Scan the entries for lines containing the string "left". Reply with how many there are, and nothing else.

=-=-=

Lemma tick_spec s : sched_ok s -> suspended s = 0 -> exists s', xTaskIncrementTick s = Done pdFALSE s' /\ ticked s s'.
Proof.
  intros [H T Ev Hc Hp Hpe] Hs. specialize (Hp Hs). rewrite (tick_start_run s T Hs). destruct (tick_start_ok s H T Ev) as (H1 & Ev1 & T1).
  destruct (tick_start_abs s T) as [A D]. set (s1 := tick_start s) in *.
  assert (Hp1 : pending s1 = []) by (unfold s1, tick_start; now destruct (tick s =? portMAX_DELAY)).
  assert (Hc1 : is_Some (tasks s1 !! current s1)) by (unfold s1, tick_start; now destruct (tick s =? portMAX_DELAY)).
  assert (Hq1 : 0 <= xPendedTicks s1) by (unfold s1, tick_start; now destruct (tick s =? portMAX_DELAY)).
  destruct (wake_due_run s1 H1 Ev1 T1 Hc1 Hp1 Hq1) as (woken & rest & nu & El & W & R & Eq & O).
  rewrite (bind_done _ _ _ _ _ Eq). eexists. split; [reflexivity |]. set (s2 := with_time _ _ _ _ _) in *.
  destruct (wake_all_spec woken rest s1 H1 El) as (K1 & K2 & K3 & K4 & K5 & K6 & _ & _).
  pose proof (lo_nodup s1 H1) as N. unfold places in N. rewrite El in N.
  apply NoDup_app in N as (_ & N0 & N). apply NoDup_app in N as (N1 & N2 & _). apply NoDup_app in N1 as (_ & N3 & _).
  assert (B : forall x, x ∈ woken <-> deadline s1 x = Some (abs_tick s + 1)).
  { intros x. rewrite <- A. unfold deadline, abs_tick. rewrite El. split.
    - intros K. rewrite decide_True by (rewrite elem_of_app; now left). pose proof (proj1 (Forall_forall _ _) W x K). cbv beta in *. f_equal. lia.
    - destruct (decide (x ∈ woken ++ rest)) as [K | _].
      + apply elem_of_app in K as [K | K]; [auto |]. intros Q. injection Q as Q. pose proof (proj1 (Forall_forall _ _) R x K). cbv beta in *. lia.
      + destruct (decide _) as [K | _]; [| discriminate]. intros Q. injection Q as Q.
        pose proof (proj1 (Forall_forall _ _) (to_wrapped _ _ T1) x K). pose proof (to_tick _ _ T1). cbv beta in *. unfold period, portMAX_DELAY in *. lia. }
  split.
  - exact O.
  - exact A.
  - intros x. rewrite <- (D x H). unfold deadline at 1. cbn [s2 pxDelayedTaskList pxOverflowDelayedTaskList with_time tasks xNumOfOverflows].
    rewrite K2, K3, (sf_values _ _ K6). destruct (decide (deadline s1 x = Some (abs_tick s + 1))) as [Y | Y].
    + apply B in Y. rewrite decide_False by (exact (N3 x Y)).
      rewrite decide_False; [reflexivity |]. intros K. apply (N2 x); [rewrite elem_of_app; now left |]. rewrite elem_of_app. now left.
    + unfold deadline. rewrite El. destruct (decide (x ∈ rest)) as [K | K].
      * now rewrite decide_True by (rewrite elem_of_app; now right).
      * rewrite (decide_False (P := x ∈ woken ++ rest)); [reflexivity |]. rewrite elem_of_app. intros [Q | Q]; [now apply Y, B | easy].
  - exists woken. split; [| intros x; rewrite (B x), (D x H); reflexivity]. transitivity (woken ++ ready_tasks s1); [exact K5 |].
    unfold s1, tick_start. now destruct (tick s =? portMAX_DELAY).
  - destruct K6. unfold s1, tick_start in *. destruct (tick s =? portMAX_DELAY); split; auto.
  - unfold s2, s1, tick_start. now destruct (tick s =? portMAX_DELAY).
Qed.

=-=-=

RESULT OF THE EXERCISE -> 2